- _Required work_
First find the line with "None => Throw (Eirods SYS_INVALID_INPUT_PARAM)" in the entries below, then set down exactly every line through the line with "Record scrypt_kdf : Type", that line included.

- _Dataset entries_

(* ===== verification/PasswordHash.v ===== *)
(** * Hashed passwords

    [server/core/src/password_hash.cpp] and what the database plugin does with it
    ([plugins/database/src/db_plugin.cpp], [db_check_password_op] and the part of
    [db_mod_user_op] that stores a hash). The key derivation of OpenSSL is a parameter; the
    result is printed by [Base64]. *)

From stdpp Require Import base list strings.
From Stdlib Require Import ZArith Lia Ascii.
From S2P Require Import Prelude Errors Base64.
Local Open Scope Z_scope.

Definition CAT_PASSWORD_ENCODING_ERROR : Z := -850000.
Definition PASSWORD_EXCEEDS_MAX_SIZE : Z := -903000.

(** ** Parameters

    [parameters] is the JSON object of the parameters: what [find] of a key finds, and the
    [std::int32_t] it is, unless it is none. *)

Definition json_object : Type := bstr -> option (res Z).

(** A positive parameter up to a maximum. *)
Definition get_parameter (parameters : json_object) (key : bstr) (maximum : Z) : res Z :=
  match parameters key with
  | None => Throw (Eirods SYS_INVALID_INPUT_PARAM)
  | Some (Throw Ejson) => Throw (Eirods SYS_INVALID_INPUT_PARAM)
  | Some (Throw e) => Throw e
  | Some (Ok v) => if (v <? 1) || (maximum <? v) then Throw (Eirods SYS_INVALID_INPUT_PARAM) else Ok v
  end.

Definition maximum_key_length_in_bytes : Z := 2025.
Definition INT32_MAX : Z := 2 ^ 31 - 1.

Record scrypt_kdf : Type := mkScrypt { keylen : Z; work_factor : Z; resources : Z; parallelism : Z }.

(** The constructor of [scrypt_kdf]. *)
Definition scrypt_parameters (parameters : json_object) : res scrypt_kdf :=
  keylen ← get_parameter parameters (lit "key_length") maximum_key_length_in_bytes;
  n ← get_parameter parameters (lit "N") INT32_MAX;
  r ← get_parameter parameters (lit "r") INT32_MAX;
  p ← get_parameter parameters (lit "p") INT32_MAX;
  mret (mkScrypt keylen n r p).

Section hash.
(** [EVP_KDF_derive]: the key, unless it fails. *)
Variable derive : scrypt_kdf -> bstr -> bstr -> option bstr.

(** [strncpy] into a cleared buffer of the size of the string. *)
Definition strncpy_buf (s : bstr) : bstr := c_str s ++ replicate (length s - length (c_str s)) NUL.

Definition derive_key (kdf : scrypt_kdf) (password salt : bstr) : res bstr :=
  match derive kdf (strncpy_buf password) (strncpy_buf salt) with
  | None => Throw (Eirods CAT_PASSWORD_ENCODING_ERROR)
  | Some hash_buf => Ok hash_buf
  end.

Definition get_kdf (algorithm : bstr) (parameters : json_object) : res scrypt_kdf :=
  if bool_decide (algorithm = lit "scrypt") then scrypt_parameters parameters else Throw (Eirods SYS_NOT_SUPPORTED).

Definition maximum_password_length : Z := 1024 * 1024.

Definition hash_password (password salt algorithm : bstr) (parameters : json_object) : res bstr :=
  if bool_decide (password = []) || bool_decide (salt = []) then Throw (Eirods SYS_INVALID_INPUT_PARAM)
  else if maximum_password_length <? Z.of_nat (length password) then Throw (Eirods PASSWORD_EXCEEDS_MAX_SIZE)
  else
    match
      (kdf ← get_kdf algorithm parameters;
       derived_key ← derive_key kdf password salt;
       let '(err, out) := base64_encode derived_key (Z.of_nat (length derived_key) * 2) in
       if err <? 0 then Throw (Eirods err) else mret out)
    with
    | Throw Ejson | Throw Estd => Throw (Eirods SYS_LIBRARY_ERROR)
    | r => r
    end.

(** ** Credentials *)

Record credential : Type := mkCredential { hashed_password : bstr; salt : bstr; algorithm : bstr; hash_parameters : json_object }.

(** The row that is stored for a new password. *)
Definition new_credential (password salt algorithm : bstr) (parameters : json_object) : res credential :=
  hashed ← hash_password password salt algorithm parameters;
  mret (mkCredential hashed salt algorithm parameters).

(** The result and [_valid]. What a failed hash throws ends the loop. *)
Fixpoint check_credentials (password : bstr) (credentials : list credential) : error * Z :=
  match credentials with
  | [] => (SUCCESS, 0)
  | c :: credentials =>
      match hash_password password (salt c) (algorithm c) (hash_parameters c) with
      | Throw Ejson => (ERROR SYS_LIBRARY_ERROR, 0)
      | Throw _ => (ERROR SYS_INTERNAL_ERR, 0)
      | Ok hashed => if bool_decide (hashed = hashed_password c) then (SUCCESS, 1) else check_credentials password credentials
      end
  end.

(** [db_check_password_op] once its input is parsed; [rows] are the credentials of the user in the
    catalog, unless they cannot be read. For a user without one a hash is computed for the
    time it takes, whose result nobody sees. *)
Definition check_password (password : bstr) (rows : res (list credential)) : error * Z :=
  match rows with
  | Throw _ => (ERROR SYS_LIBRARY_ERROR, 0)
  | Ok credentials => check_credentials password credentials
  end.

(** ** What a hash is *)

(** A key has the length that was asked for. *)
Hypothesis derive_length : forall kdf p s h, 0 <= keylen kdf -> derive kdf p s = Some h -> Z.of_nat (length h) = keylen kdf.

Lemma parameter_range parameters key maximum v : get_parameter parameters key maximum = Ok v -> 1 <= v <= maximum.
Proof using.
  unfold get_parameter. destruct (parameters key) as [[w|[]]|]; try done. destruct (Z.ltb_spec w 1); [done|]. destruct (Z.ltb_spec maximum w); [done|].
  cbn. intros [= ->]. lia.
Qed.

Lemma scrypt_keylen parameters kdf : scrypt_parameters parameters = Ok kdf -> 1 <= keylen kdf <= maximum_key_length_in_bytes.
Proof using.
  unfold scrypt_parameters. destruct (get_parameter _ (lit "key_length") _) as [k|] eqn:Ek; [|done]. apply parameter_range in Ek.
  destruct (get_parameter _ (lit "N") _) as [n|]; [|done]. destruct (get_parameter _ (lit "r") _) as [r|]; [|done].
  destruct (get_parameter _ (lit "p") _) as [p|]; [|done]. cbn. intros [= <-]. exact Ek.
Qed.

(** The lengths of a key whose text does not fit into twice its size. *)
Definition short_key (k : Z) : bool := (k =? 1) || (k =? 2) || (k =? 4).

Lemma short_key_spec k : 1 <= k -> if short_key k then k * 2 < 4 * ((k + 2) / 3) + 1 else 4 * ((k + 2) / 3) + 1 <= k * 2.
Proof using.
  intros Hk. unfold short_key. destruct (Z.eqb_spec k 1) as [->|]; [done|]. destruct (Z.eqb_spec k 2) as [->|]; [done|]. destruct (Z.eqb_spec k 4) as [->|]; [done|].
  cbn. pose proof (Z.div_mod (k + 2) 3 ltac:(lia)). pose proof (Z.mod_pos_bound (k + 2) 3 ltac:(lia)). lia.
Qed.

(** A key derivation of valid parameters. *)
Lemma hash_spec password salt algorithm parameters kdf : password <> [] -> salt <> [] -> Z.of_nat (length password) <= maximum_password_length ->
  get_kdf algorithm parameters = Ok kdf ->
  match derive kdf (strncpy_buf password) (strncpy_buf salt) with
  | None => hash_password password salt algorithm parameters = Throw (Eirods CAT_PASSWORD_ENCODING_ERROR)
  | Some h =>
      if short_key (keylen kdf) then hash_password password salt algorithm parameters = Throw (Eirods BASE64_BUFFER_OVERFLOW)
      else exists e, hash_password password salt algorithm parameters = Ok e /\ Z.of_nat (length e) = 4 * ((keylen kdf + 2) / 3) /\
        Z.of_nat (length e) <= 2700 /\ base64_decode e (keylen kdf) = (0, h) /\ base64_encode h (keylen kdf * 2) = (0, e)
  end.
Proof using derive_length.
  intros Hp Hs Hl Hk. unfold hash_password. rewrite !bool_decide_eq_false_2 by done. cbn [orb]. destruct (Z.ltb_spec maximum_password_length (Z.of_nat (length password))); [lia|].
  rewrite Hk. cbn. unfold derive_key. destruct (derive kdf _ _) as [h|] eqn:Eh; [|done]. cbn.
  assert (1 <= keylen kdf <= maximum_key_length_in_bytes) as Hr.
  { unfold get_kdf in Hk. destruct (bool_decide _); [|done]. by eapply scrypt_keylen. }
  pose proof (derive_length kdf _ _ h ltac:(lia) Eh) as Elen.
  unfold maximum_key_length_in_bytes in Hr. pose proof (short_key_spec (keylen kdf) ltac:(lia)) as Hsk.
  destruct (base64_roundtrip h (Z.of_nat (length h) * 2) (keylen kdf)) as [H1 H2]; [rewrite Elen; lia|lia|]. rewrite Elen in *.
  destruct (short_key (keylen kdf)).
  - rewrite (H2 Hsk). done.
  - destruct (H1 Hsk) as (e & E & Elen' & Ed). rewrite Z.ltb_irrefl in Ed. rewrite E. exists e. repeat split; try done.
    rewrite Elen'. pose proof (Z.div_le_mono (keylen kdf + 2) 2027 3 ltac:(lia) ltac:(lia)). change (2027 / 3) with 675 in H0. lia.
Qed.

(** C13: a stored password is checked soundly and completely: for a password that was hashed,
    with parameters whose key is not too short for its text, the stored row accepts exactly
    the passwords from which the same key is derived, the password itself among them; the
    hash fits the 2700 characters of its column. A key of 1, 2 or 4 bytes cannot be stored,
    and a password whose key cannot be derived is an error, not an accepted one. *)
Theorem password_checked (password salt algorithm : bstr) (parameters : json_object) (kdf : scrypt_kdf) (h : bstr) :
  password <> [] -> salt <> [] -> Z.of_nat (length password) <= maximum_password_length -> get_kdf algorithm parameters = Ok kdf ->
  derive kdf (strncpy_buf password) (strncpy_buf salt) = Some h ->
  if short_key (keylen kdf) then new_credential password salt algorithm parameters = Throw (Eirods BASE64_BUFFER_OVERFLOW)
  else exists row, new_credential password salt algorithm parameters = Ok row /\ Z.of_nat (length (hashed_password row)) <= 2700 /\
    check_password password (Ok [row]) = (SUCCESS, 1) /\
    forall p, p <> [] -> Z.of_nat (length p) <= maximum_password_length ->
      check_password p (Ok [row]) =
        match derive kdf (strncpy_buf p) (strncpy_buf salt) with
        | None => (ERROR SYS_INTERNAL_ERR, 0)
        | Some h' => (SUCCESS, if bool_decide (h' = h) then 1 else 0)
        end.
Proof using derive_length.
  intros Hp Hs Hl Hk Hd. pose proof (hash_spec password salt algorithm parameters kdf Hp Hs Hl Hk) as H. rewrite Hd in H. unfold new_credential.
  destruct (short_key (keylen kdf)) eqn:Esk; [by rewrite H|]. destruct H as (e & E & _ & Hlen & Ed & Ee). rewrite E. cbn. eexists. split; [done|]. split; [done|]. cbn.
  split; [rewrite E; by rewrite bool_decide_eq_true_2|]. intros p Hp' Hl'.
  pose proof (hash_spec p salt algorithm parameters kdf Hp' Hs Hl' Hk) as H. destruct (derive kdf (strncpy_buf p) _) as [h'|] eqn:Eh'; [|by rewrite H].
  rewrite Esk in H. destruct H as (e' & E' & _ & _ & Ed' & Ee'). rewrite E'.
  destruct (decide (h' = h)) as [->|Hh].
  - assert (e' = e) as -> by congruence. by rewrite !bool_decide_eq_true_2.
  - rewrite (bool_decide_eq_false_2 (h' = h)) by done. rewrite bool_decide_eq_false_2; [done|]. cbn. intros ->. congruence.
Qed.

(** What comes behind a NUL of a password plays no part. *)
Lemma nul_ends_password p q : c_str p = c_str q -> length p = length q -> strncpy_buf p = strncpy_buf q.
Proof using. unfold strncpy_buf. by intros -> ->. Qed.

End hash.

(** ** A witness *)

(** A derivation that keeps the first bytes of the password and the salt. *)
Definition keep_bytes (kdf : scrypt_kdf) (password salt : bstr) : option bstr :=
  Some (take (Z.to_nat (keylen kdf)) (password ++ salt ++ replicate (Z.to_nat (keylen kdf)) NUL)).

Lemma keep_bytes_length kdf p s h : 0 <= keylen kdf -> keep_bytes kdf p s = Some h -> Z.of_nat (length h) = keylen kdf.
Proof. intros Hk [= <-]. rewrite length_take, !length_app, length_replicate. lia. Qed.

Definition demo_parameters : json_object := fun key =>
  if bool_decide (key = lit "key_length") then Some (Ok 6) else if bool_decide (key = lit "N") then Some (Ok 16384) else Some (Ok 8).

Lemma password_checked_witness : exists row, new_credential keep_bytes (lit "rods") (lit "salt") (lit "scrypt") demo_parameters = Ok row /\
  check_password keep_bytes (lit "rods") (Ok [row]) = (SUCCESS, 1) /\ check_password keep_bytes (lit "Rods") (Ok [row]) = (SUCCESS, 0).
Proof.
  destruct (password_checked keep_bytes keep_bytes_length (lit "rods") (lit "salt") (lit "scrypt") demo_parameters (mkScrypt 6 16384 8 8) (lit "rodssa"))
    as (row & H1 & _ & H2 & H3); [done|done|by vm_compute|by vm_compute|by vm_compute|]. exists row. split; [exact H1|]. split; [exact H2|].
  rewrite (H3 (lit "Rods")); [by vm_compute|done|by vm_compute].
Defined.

...

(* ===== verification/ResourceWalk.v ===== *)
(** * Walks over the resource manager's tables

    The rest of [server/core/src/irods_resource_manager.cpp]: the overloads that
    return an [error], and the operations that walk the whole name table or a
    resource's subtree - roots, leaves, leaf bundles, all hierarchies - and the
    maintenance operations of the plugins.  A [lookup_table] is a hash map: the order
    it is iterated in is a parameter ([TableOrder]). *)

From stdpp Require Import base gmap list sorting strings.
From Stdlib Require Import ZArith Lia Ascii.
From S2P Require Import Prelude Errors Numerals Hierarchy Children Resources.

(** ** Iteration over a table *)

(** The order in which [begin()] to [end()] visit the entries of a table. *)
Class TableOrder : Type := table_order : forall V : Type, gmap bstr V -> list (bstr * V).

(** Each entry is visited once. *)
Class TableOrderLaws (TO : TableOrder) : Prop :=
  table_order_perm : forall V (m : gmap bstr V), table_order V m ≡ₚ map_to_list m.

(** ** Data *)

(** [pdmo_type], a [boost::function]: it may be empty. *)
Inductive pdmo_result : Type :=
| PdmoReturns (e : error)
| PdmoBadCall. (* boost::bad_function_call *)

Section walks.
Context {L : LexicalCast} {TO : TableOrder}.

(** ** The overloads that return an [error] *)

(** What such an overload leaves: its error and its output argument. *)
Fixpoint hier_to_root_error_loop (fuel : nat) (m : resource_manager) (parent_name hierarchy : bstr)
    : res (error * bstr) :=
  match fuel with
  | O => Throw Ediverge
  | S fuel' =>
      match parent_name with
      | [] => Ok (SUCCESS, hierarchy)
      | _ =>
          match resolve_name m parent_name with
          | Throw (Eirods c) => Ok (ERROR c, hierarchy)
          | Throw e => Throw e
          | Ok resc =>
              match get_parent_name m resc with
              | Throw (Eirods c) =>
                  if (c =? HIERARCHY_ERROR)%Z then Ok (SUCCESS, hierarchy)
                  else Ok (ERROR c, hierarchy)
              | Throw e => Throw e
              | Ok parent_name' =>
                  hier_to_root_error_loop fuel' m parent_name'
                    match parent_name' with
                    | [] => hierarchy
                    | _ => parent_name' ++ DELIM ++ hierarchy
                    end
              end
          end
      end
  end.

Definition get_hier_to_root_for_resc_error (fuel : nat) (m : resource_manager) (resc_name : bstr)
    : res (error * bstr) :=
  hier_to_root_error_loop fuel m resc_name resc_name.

- _Problem solution_
  | None => Throw (Eirods SYS_INVALID_INPUT_PARAM)
  | Some (Throw Ejson) => Throw (Eirods SYS_INVALID_INPUT_PARAM)
  | Some (Throw e) => Throw e
  | Some (Ok v) => if (v <? 1) || (maximum <? v) then Throw (Eirods SYS_INVALID_INPUT_PARAM) else Ok v
  end.

Definition maximum_key_length_in_bytes : Z := 2025.
Definition INT32_MAX : Z := 2 ^ 31 - 1.

Record scrypt_kdf : Type := mkScrypt { keylen : Z; work_factor : Z; resources : Z; parallelism : Z }.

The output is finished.